*** Opening Data shown ***

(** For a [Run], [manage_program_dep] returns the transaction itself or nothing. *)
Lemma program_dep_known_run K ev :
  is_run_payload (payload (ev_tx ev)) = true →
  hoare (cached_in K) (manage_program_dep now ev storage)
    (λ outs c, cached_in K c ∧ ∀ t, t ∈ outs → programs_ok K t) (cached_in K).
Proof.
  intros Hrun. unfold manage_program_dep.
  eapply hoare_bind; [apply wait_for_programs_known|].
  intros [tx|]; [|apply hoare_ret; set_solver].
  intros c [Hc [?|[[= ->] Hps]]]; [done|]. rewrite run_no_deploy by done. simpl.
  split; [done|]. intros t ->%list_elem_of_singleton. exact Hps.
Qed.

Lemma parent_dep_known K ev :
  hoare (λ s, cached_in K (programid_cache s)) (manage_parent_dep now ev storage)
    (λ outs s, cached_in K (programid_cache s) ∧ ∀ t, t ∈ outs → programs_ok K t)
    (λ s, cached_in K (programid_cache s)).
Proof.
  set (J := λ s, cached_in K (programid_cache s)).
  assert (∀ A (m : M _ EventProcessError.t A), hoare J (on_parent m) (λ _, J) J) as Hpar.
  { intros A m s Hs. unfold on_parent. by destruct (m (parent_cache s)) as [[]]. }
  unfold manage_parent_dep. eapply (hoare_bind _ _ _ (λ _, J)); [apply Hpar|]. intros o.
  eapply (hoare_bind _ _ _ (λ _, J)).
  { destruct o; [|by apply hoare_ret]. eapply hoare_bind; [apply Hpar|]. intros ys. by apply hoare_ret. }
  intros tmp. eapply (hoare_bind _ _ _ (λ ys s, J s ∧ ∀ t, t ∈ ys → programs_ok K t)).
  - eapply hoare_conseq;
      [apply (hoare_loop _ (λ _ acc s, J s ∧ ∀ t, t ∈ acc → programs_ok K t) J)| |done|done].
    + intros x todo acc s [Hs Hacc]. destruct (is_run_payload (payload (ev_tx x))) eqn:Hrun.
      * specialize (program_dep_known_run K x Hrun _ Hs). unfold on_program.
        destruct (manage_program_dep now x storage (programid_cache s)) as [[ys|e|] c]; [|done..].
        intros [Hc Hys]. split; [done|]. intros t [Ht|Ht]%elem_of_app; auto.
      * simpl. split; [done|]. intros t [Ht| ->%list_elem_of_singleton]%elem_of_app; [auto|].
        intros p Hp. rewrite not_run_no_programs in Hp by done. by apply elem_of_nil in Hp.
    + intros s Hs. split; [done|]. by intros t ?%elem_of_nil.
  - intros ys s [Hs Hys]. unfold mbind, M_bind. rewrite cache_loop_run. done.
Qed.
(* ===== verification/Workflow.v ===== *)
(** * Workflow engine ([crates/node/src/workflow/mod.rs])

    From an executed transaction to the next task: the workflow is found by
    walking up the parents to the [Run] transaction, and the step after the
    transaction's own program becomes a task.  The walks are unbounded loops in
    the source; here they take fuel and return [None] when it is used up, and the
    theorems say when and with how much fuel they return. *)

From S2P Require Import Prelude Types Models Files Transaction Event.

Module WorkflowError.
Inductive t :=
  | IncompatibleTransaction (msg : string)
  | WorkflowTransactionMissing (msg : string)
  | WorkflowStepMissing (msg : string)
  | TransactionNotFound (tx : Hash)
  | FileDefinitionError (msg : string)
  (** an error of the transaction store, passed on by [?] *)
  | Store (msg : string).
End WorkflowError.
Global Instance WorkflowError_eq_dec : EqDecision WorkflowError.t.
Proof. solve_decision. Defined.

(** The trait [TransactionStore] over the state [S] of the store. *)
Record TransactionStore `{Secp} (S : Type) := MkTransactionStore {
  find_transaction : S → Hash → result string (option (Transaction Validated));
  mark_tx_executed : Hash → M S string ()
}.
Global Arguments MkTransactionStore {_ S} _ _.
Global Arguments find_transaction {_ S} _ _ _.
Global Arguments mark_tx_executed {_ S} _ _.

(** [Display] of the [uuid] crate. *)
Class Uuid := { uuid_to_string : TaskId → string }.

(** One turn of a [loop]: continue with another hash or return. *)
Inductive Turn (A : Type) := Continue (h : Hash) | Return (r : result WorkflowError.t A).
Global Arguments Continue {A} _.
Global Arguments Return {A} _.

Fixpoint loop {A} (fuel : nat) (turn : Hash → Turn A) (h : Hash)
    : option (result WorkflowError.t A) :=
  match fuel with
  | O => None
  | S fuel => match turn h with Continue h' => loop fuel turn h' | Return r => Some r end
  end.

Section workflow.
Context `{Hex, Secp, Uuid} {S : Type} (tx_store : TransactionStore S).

*** Closing Data shown ***

(Work item)
Among the lines above, repeat exactly those from the line with "FileDefinitionError (msg : string)" to the line with "(** The trait", counting both ends.

(Output for this exercise)
  | FileDefinitionError (msg : string)
  (** an error of the transaction store, passed on by [?] *)
  | Store (msg : string).
End WorkflowError.
Global Instance WorkflowError_eq_dec : EqDecision WorkflowError.t.
Proof. solve_decision. Defined.

(** The trait [TransactionStore] over the state [S] of the store. *)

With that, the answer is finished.